_Material for this exercise_.
Start of Block
(** Parking a guarded message. *)
Lemma park_guarded c st env t :
  guarded c st → guarded_msg c env → Deferred.next_id (deferred (core st)) < u64_max →
  (∀ e, e ∈ parked_of st → message_id (Deferred.payload e) ≠ message_id env) →
  guarded c (store_park st (env_sender env) env t).1.
Proof.
  intros [Hwf Hring Hpk Hun] Henv Hlt Hfresh.
  pose proof (Deferred.park_wf (deferred (core st)) (env_sender env) env t (wf_deferred _ Hwf) Hlt) as Hd.
  unfold store_park, core_park.
  assert (Hmem : ∀ e, e ∈ Deferred.parked (Deferred.park (deferred (core st)) (env_sender env) env t).1 →
    e ∈ parked_of st ∨ (Deferred.sender e = env_sender env ∧ Deferred.payload e = env ∧
      Deferred.id e = Deferred.next_id (deferred (core st)) ∧ Deferred.release_at e = t)).
  { intros e. unfold Deferred.park. case_match; [by left|]. simpl. rewrite vec_insert_perm.
    intros [->|?]%elem_of_cons; [by right|by left]. }
  assert (Hcap : Deferred.cap (Deferred.park (deferred (core st)) (env_sender env) env t).1 =
    Deferred.cap (deferred (core st))) by (unfold Deferred.park; by repeat case_match).
  destruct (Deferred.park _ _ _ _) as [d res]. simpl in *. split; simpl; [by apply with_deferred_wf|done| |].
  - intros e [?|(Hs&Hp&_)]%Hmem; [by apply Hpk|]. by rewrite Hs, Hp.
  - intros e e' [He|(Hs&Hp&Hi&Ht)]%Hmem [He'|(Hs'&Hp'&Hi'&Ht')]%Hmem Heq.
    + by apply Hun.
    + destruct (Hfresh e He). by rewrite Heq, Hp'.
    + destruct (Hfresh e' He'). by rewrite <-Heq, Hp.
    + destruct e, e'; simpl in *; congruence.
Qed.

Lemma elem_of_released (due : list (Deferred.Deferred (MessageEnvelope Uuid DateTime))) (x : Retained (MessageEnvelope Uuid DateTime))
    (rg : RetainedRing (MessageEnvelope Uuid DateTime) Uuid) :
  Ring.wf rg → next_seq rg + len due ≤ u64_max →
  x ∈ entries (foldl (λ rg e, (append rg (Deferred.payload e)).1) rg due) →
  x ∈ entries rg ∨ ∃ e, e ∈ due ∧ message x = Deferred.payload e.
Proof.
  revert rg. induction due as [|e due IH]; intros rg Hr Hmax; [by left|]. rewrite len_cons in Hmax.
  assert (Hlt : next_seq rg < u64_max) by lia. cbn [foldl].
  pose proof (next_seq_append rg (Deferred.payload e) Hr Hlt) as Hn.
  intros [Hx|(e'&?&?)]%IH; [|right; exists e'; set_solver|by apply append_wf|lia].
  apply elem_of_appended in Hx as [?|?]; [by left| |done|done]. right. exists e. set_solver.
Qed.

Lemma release_guarded c st now :
  guarded c st → op_ok (core st) (CoreRun.OpRelease now) → guarded c (store_release_due st now).1.
Proof.
  intros [Hwf Hring Hpk Hun] Hok. unfold store_release_due, core_release_due.
  pose proof (DeferredSpec.release_due_split _ now (wf_deferred _ Hwf)) as [Hdue Hrest].
  pose proof (Deferred.release_due_wf (deferred (core st)) now (wf_deferred _ Hwf)) as Hd.
  unfold op_ok in Hok.
  destruct (Deferred.release_due (deferred (core st)) now) as [d due] eqn:Hrel. simpl in Hok, Hd, Hdue, Hrest.
  assert (Hcap : Deferred.cap d = Deferred.cap (deferred (core st))).
  { unfold Deferred.release_due in Hrel. by injection Hrel as <- _. }
  pose proof (release_loop_spec _ due [] [] (with_deferred_wf _ _ Hwf Hd Hcap) Hok) as Hspec.
  destruct (release_loop _ due [] []) as [c' rep]. destruct Hspec as (Hwf'&_&Hdf&_&_&_&Hrg&_). simpl in *.
  assert (Hmem : ∀ e, e ∈ Deferred.parked (deferred c') → e ∈ parked_of st).
  { intros e. rewrite Hdf, Hrest. by intros [_ ?]%list_elem_of_filter. }
  split; simpl; [done| | |].
  - intros e. rewrite Hrg. intros [?|(e'&He'&->)]%elem_of_released; [by apply Hring| |by destruct Hwf|done].
    rewrite Hdue in He'. apply list_elem_of_filter in He' as [_ He']. by apply Hpk.
  - intros e He%Hmem. by apply Hpk.
  - intros e e' He%Hmem He'%Hmem. by apply Hun.
Qed.

(** Where a message of identity [mid] can only be the caller's own, resolving it never
    meets another sender's. *)
Lemma owned_never_foreign st who mid now :
  (∀ e, e ∈ parked_of st → message_id (Deferred.payload e) = mid → Deferred.sender e = who) →
  ∀ owner, owned_deferred (core st) who (λ m, bool_decide (message_id m = mid)) now ≠ WrongSender owner.
Proof.
  intros Hown owner. unfold owned_deferred. destruct (list_find _ _) as [[j e]|] eqn:Hf; [|done].
  apply list_find_from_start in Hf as [Hj%list_elem_of_lookup_2 Hm%bool_decide_eq_true].
  case_decide as Hs; [|by case_match]. by destruct (Hs (Hown e Hj Hm)).
Qed.

(** A control op on one's own message keeps the channel guarded. *)
Lemma apply_guarded c st p o mid op now :
  guarded c st → (∀ b t, op = OpEdit (Some b) t → Q c o b) →
  (∀ e, e ∈ parked_of st → message_id (Deferred.payload e) = mid → Deferred.sender e = sender p o) →
  ∃ st' ans, apply_defer_op st (sender p o) mid op now = Returns (st', ans) ∧ guarded c st' ∧
    ∀ owner, ans ≠ OutcomeWrongSender owner.
Proof.
  intros Hg Hop Hown. pose proof Hg as [Hwf Hring Hpk Hun].
  pose proof (apply_defer_op_cases st (sender p o) mid op now Hwf) as Hc.
  pose proof (owned_never_foreign st (sender p o) mid now Hown) as Hnf.
  destruct (owned_deferred _ _ _ _) as [i e|owner| |];
    [|by destruct (Hnf owner)|rewrite Hc; by do 2 eexists|rewrite Hc; by do 2 eexists].
  destruct Hc as (st'&->&Hwf'&Hr&Hcs&He&Hin&Hs&Hm&Hrel&Hcont). exists st', Applied.
  split_and!; [done| |done].
  assert (Hlk : ∀ s (x : Deferred.Deferred (MessageEnvelope Uuid DateTime)), wf (core s) →
    x ∈ parked_of s ↔ DeferredSpec.contents (deferred (core s)) !! Deferred.id x = Some x).
  { intros s x [_ [_ Hnd _ _] _ _]. rewrite DeferredSpec.lookup_contents by done. naive_solver. }
  assert (Hid : Deferred.id e = i).
  { destruct Hwf as [_ [_ Hnd _ _] _ _]. by apply DeferredSpec.lookup_contents in He as [_ ?]. }
  (* Every message parked afterwards was parked before, the edited one under its new body. *)
  assert (Hmem : ∀ x, x ∈ parked_of st' → (x ∈ parked_of st ∧ x ≠ e) ∨
    ∃ b t, op = OpEdit b t ∧ x = DeferredSpec.rescheduled (with_body (Deferred.payload e) <$> b) t e).
  { intros x. rewrite !Hlk, Hcont by done. destruct op as [|b t].
    - intros [Hne ?]%lookup_delete_Some. left. split; [done|]. congruence.
    - destruct (decide (i = Deferred.id x)) as [Heq|Hne].
      + rewrite <-Heq, lookup_alter_eq, He. intros [= <-]. right. eauto.
      + rewrite lookup_alter_ne by done. left. split; [done|]. congruence. }
  split; [done|rewrite Hr; done| |].
  - intros x [[? _]|(b&t&Hedit&->)]%Hmem; [by apply Hpk|]. destruct (Hpk e Hin) as [Hse Hgm]. simpl.
    destruct b as [b|]; [|done]. split; [done|]. split; [by destruct Hgm|]. exists p, o. simpl. rewrite <-Hse. split; [done|].
    by eapply Hop.
  - assert (Hmid : ∀ b t, message_id (Deferred.payload
      (DeferredSpec.rescheduled (with_body (Deferred.payload e) <$> b) t e)) = message_id (Deferred.payload e))
      by (by intros [b|] t).
    intros x y [[Hx Hxe]|(b&t&Hedit&->)]%Hmem [[Hy Hye]|(b'&t'&Hedit'&->)]%Hmem Heq.
    + by apply Hun.
    + rewrite Hmid in Heq. by destruct (Hxe (Hun x e Hx Hin Heq)).
    + rewrite Hmid in Heq. symmetry in Heq. by destruct (Hye (Hun y e Hy Hin Heq)).
    + rewrite Hedit in Hedit'. by injection Hedit' as -> ->.
Qed.

(** What the origin was shown is its own. *)
Lemma view_is_own r ss c st p o view mid :
  guarded c st → principal r = Some p → stores ss !! c = Some st →
  parked_for r ss c o = Returns view → mid ∈ view_message_id <$> view →
  ∃ e, e ∈ parked_of st ∧ Deferred.sender e = sender p o ∧ message_id (Deferred.payload e) = mid ∧
    ∀ e', e' ∈ parked_of st → message_id (Deferred.payload e') = mid → e' = e.
Proof.
  intros Hg Hp Hst. unfold parked_for, store_for. destruct (is_local_channel c); [|done]. simpl.
  rewrite Hp, Hst. simpl. intros [= <-] (v&->&(e&->&[Hs Hin]%list_elem_of_filter)%list_elem_of_fmap)%list_elem_of_fmap.
  exists e. split_and!; [done|done|done|]. intros e' He' Hm. by apply (guarded_unique _ _ Hg).
Qed.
End of Block
_Exercise directions_. In the listing above, find the line with "revert rg. induction" and the line with "- intros e He%Hmem. by apply Hpk."; set down exactly those two lines and every line between them, nothing more.

_Solution to this task_.
  revert rg. induction due as [|e due IH]; intros rg Hr Hmax; [by left|]. rewrite len_cons in Hmax.
  assert (Hlt : next_seq rg < u64_max) by lia. cbn [foldl].
  pose proof (next_seq_append rg (Deferred.payload e) Hr Hlt) as Hn.
  intros [Hx|(e'&?&?)]%IH; [|right; exists e'; set_solver|by apply append_wf|lia].
  apply elem_of_appended in Hx as [?|?]; [by left| |done|done]. right. exists e. set_solver.
Qed.

Lemma release_guarded c st now :
  guarded c st → op_ok (core st) (CoreRun.OpRelease now) → guarded c (store_release_due st now).1.
Proof.
  intros [Hwf Hring Hpk Hun] Hok. unfold store_release_due, core_release_due.
  pose proof (DeferredSpec.release_due_split _ now (wf_deferred _ Hwf)) as [Hdue Hrest].
  pose proof (Deferred.release_due_wf (deferred (core st)) now (wf_deferred _ Hwf)) as Hd.
  unfold op_ok in Hok.
  destruct (Deferred.release_due (deferred (core st)) now) as [d due] eqn:Hrel. simpl in Hok, Hd, Hdue, Hrest.
  assert (Hcap : Deferred.cap d = Deferred.cap (deferred (core st))).
  { unfold Deferred.release_due in Hrel. by injection Hrel as <- _. }
  pose proof (release_loop_spec _ due [] [] (with_deferred_wf _ _ Hwf Hd Hcap) Hok) as Hspec.
  destruct (release_loop _ due [] []) as [c' rep]. destruct Hspec as (Hwf'&_&Hdf&_&_&_&Hrg&_). simpl in *.
  assert (Hmem : ∀ e, e ∈ Deferred.parked (deferred c') → e ∈ parked_of st).
  { intros e. rewrite Hdf, Hrest. by intros [_ ?]%list_elem_of_filter. }
  split; simpl; [done| | |].
  - intros e. rewrite Hrg. intros [?|(e'&He'&->)]%elem_of_released; [by apply Hring| |by destruct Hwf|done].
    rewrite Hdue in He'. apply list_elem_of_filter in He' as [_ He']. by apply Hpk.
  - intros e He%Hmem. by apply Hpk.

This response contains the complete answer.